As "três" instâncias do impedimento

     Querer fazer. É simples assim. Quero então faço. Não ligo se não posso. Se alguém ou algo talvez tente me impedir, não ligo. Faço porque quero. "Não conseguir" sequer é uma opção. Nem me passa pela cabeça. Quero então é óbvio que consigo. Do mesmo modo que não quero então não faço. Minha vontade é minha lei. A lei. Minha única lei. "Querer é poder". Saia do meu caminho enquanto pode porque se "quero" faço ainda que tenha que passar por cima de você. Passar por cima dessa sua ilusão de poder a que você chama de vontade. Sua vontade só existe enquanto eu permito. Enquanto o meu "querer" não cruza o seu caminho mais direto. Quando passo a querer dobro, parto e destruo essa sua ilusão.

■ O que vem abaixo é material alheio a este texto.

Lemma pretty_starts (z : Z) : starts_value (pretty z).
Proof.
  assert (∀ c, is_digit c = true → json_space c = false ∧ Ascii.eqb c "]" = false) as Hd.
  { intros c Hc. assert (implb (is_digit c) (negb (json_space c || Ascii.eqb c "]")) = true) as E by (clear Hc; revert c; by_chars).
    rewrite Hc in E. by apply negb_true_iff, orb_false_iff in E. }
  destruct z as [|p|p]; [done| |done]. change (pretty (Zpos p)) with (pretty (Npos p)). rewrite pretty_pos //.
  destruct (pretty_N_head (Npos p) "") as (c & t & -> & Hc & _); [done|]. by apply Hd.
Qed.

Lemma digit_starts c s : is_digit c = true → starts_value (String c s).
Proof.
  intros Hc. assert (implb (is_digit c) (negb (json_space c || Ascii.eqb c "]")) = true) as E by (clear Hc; revert c; by_chars).
  rewrite Hc in E. by apply negb_true_iff, orb_false_iff in E.
Qed.

Lemma float_starts literal : float_literal literal → starts_value literal.
Proof.
  intros [Hs|(sign & int & frac & exp & -> & Hsign & Hint & _)].
  - rewrite !elem_of_cons elem_of_nil in Hs. by destruct Hs as [->|[->|[->|[]]]].
  - destruct (int_literal_head int Hint) as (c & t & -> & Hc). rewrite !elem_of_cons elem_of_nil in Hsign.
    destruct Hsign as [->|[->|[]]]; [|done]. rewrite app_nil_string app_cons. by apply digit_starts.
Qed.

Lemma dumps_starts o depth j : printable depth j → starts_value (dumps o j).
Proof.
  destruct j as [| [] |z|literal|s|l|d]; try done; [intros _; apply pretty_starts| |by destruct depth..].
  intros Hl. apply float_starts. by destruct depth.
Qed.

Lemma starts_solid s t : starts_value s → solid json_space (s +:+ t) ∧ String.prefix "]" (s +:+ t) = false.
Proof.
  destruct s as [|c s]; [done|]. intros [Hc Hb]. rewrite app_cons. split; [done|]. cbn.
  case_match; [|done]. subst. by rewrite Ascii.eqb_refl in Hb.
Qed.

     Poder fazer. Posso. Eu posso. Soberbo. Supremo. Posso; escolho quando e se faço. Acima de tudo, poder. Um leque aberto das mais variadas opções. Sempre abertas e insinuantes para mim. Nunca uma porta fechada. Poder é controle. Poder é escolha. Poder é ter a vida aos seus pés. Ter o mundo a seus pés. Ter quem quer que seja aos seus pés. A vontade dos outros não importa. Afinal o que é a vontade diante do poder. Diante das opções ilimitadas por tempo ilimitado. A vontade é uma ilusão que para quem "pode" traduz-se em impotência de quem acha que a tem. A vontade é uma miragem diante do poder. Miragem de quem não tem poder. A ilusão de ter algum poder diante de quem tem real poder.
     Conseguir fazer. Consigo. Sim, consigo. Mas quero? Afinal não estou só. Nada que faço afetará só a mim. Não depende de mim, querer atingir, machucar, afetar outros. Querer somente não basta. "Pular de cabeça" simplesmente porque quero. Sem ligar para os outros em redor. Sem ligar para nada nem ninguém. Sem ligar para as consequências. Achar-se só quando em verdade nunca se está só, mas também nunca se está junto... Para conseguir fazer, querer somente não basta.
     Conseguir fazer. Consigo. Sim, consigo. Mas quero? Então quero. Mas posso? Poder é supremacia. Poder é querer e conseguir conjugados. Posso sim, então só cabe a mim decidir o quando e o onde. Nada é capaz de me impedir. Porque eu posso. É a possibilidade sempre em aberto. Ninguém é capaz de me impedir. Ninguém? Quem? Só eu que "posso" existo. Os outros são meras ilusões. Arremedos de existência. Obstáculos a serem ultrapassados. Poder é isso. Poder sem responsabilidade, sem discernimento, sem consideração, sem controle, sem auto-controle, sem racionalidade é só abuso, violência, selvageria. Poder depende do objeto... E se o objeto é o "poder" em si?
     Quero, posso e consigo. Mas faço?